ゴルトベルク変奏曲 グールド(新旧)、レオンハルト
J.S.バッハ アリアと種々の変奏(ゴルトベルク変奏曲) ト長調 BWV988
(1741/1742出版)
グレン・グールド:ピアノ
〔1955年6月10日、14日~16日、ニューヨーク、モノーラル〕
Total Timing: 38:27
グレン・グールド:ピアノ
〔1981年4月22日、25日、5月15日、19日、25日 ニューヨーク、ディジタル〕
Total timing : 51:18
グスタフ・レオンハルト(チェンバロ)〔1964年頃、ステレオ〕
Total timing : 47:41
お定まりのパターンで、この曲の入門は、グレン・グールドの1955年録音のLPからだった。私がクラシックに親しんで、バッハのこの曲が視野に入った1970年代は、ゴルトベルクと言えばグールドと相場は決まっていたようなものだった。それ以前のバッハ演奏の因習を打破したまったく新しいバッハ像を打ちたてたと言われて、そんなものかと思い込み、実のところ、それまでのバッハ演奏を知らずに、今度はグールドを逆に権威として崇め奉っていたように思う。その後、グールドが1982年逝去の直前に残した1981年の録音を当時のCDレギュラー価格3800円で入手し、ディジタルならではのピアノの透明な音とゆっくりしたテンポに驚いた。シフのピアノ録音などをFM放送で聴いたくらいで、やはりグールドは究極かと思っていた。
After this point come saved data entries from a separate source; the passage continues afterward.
(** ** What [diagnoseDecay] returns *)

Lemma diagnoseDecay_previous (p : Page) (prev : Metrics) (w : Revival.Weights) :
  previous p = Some prev ->
  exists d,
    Revival.diagnoseDecay p w = Some d
    /\ Revival.score d = Revival.revivalScore (current p)
    /\ Revival.decayClass d =
         Revival.t_class
           (Revival.classify (current p) (standardDeltas (current p) prev)
              (Revival.isCliff (current p) (recent p)))
    /\ Revival.signals d =
         Revival.t_signals
           (Revival.classify (current p) (standardDeltas (current p) prev)
              (Revival.isCliff (current p) (recent p)))
    /\ Revival.severity d = Revival.severityMap (Revival.decayClass d)
    /\ Revival.changes d = roundChanges (standardDeltas (current p) prev).
Proof.
  intros Hprev. unfold Revival.diagnoseDecay. rewrite Hprev.
  eexists. split; [reflexivity|]. cbn. repeat split; reflexivity.
Qed.

Lemma diagnoseDecay_null (p : Page) (w : Revival.Weights) :
  previous p = None -> Revival.diagnoseDecay p w = None.
Proof.
  intros Hprev. unfold Revival.diagnoseDecay. now rewrite Hprev.
Qed.

(** C4. [calculatePercentChange] returns 100 for a positive current value over
    a zero previous value, 0 for zero over zero, and
    [(current - previous) / previous * 100] otherwise; the three changes of a
    page obey this rule, clicks, impressions and ctr alike, and the change a
    diagnosis reports for clicks (rounded to one decimal) is 100, respectively
    0, when the previous clicks are zero. *)
Theorem percent_change_zero_previous :
  forall (p : Page) (prev : Metrics) (w : Revival.Weights),
    previous p = Some prev ->
    let cur := current p in
    let raw := standardDeltas cur prev in
    (forall x y : Q, percentChangeRule x y (calculatePercentChange x y))
    /\ percentChangeRule (inject_Z (clicks cur)) (inject_Z (clicks prev)) (clicksPct raw)
    /\ percentChangeRule (inject_Z (impressions cur)) (inject_Z (impressions prev))
         (impressionsPct raw)
    /\ percentChangeRule (ctr cur) (ctr prev) (ctrPct raw)
    /\ (clicks prev = 0%Z -> (0 < clicks cur)%Z -> clicksPct raw == 100)
    /\ (clicks prev = 0%Z -> clicks cur = 0%Z -> clicksPct raw == 0)
    /\ exists d,
         Revival.diagnoseDecay p w = Some d
         /\ (clicks prev = 0%Z -> (0 < clicks cur)%Z ->
             clicksPct (Revival.changes d) == 100)
         /\ (clicks prev = 0%Z -> clicks cur = 0%Z ->
             clicksPct (Revival.changes d) == 0)
         /\ clicksPct (Revival.changes d) ==
              clicksPct (Basic.changes (Basic.calculateDecayMetrics cur prev)).
Proof.
  intros p prev w Hprev cur raw.
  assert (forall z : Z, (0 < z)%Z -> 0 < inject_Z z) as Hpos
    by (intros z Hz; change 0 with (inject_Z 0); now rewrite <- Zlt_Qlt).
  split; [exact calculatePercentChange_rule|].
  repeat (split; [apply calculatePercentChange_rule|]).
  split; [|split].
  - intros H0 Hc. apply (calculatePercentChange_rule _ _); [rewrite H0; reflexivity|auto].
  - intros H0 Hc. apply (calculatePercentChange_rule _ _);
      [rewrite H0; reflexivity|rewrite Hc; reflexivity].
  - destruct (diagnoseDecay_previous p prev w Hprev) as (d & Hd & _ & _ & _ & _ & Hch).
    exists d. split; [exact Hd|]. rewrite Hch. cbn.
    split; [|split].
    + intros H0 Hc. apply reported_zero_previous; [rewrite H0; reflexivity|auto].
    + intros H0 Hc. apply reported_zero_previous;
        [rewrite H0; reflexivity|fold cur; rewrite Hc; reflexivity].
    + reflexivity.
Qed.

(** ** The revival score *)

Lemma revivalScore_nonneg (cur : Metrics) : 0 <= Revival.revivalScore cur.
Proof.
  unfold Revival.revivalScore.
  destruct (Math_max_spec 0
              (inject_Z (JS.Math_round
                 (inject_Z (impressions cur) * Revival.idealCtr - inject_Z (clicks cur)))))
    as [[H E]|[H E]]; rewrite E; [now apply Qlt_le_weak | apply Qle_refl].
Qed.

Lemma revivalScore_max (cur : Metrics) :
  Revival.revivalScore cur ==
  inject_Z (Z.max 0 (JS.Math_round
     (inject_Z (impressions cur) * (20 # 100) - inject_Z (clicks cur)))).
Proof.
  unfold Revival.revivalScore, Revival.idealCtr.
  set (r := JS.Math_round _).
  destruct (Math_max_spec 0 (inject_Z r)) as [[H E]|[H E]]; rewrite E.
  - change 0 with (inject_Z 0) in H. rewrite <- Zlt_Qlt in H.
    now rewrite Z.max_r by lia.
  - change 0 with (inject_Z 0) in H. rewrite <- Zle_Qle in H.
    now rewrite Z.max_l by lia.
Qed.

(** C3. The score of a diagnosis is [max(0, round(impressions * 0.20 - clicks))],
    [round] being the nearest integer; it is never negative, and it is 0 when
    the current clicks reach [impressions * 0.20]. *)
Theorem revival_score_formula :
  forall (p : Page) (prev : Metrics) (w : Revival.Weights),
    previous p = Some prev ->
    exists d,
      Revival.diagnoseDecay p w = Some d
      /\ (exists r : Z,
            nearest (inject_Z (impressions (current p)) * (20 # 100)
                     - inject_Z (clicks (current p))) r
            /\ Revival.score d == inject_Z (Z.max 0 r))
      /\ 0 <= Revival.score d
      /\ (inject_Z (impressions (current p)) * (20 # 100)
            <= inject_Z (clicks (current p)) ->
          Revival.score d == 0).
Proof.
  intros p prev w Hprev.
  destruct (diagnoseDecay_previous p prev w Hprev) as (d & Hd & Hs & _).
  exists d. split; [exact Hd|]. rewrite Hs. split; [|split].
  - eexists. split; [apply Math_round_nearest | apply revivalScore_max].
  - apply revivalScore_nonneg.
  - intros Hle. rewrite revivalScore_max.
    rewrite Z.max_l; [reflexivity|].
    apply Math_round_nonpos. lra.
Qed.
ところが、数年前、何の気なしにチェンバロによるゴルトベルク、グールドの打破した因習的な演奏とはどんな感じなのだろうという興味から、仕事帰りに立ち寄ったCD店の店頭にあったレオンハルトの旧盤のCDを購入して聞いてみて驚いた。グールドが絶対かと思っていたが、そうではないことに気づかされたのだ。確かに、グールドの即興的なテンポ、ピアノならではの多彩なアーティキュレーションとデュナミークの変化、声部の描き分けなど、素晴らしいものであることは否定できないが、このレオンハルトの比較的初期の録音を聴くと、グールドで馴染んだ音楽が別の装いで登場したかのようにまったく新しい表情を見せてくれた。
この曲は、カイザーリングという貴族が、バッハの弟子のゴルトベルクをお抱え音楽家として雇っており、睡眠不足に悩んだカイザーリングがバッハのこの長大な「主題と変奏」を睡眠薬代わりに弾かせて聴いたという伝説から、ゴルトベルク変奏曲というあだ名が付けられたといわれているが、グールドの刺激的な演奏はもちろんのこと、チェンバロ特有のダイナミックの変化の少ない少々単調に流れる恐れのある条件でもレオンハルトの演奏を聴いている分には、逆に覚醒してしまう。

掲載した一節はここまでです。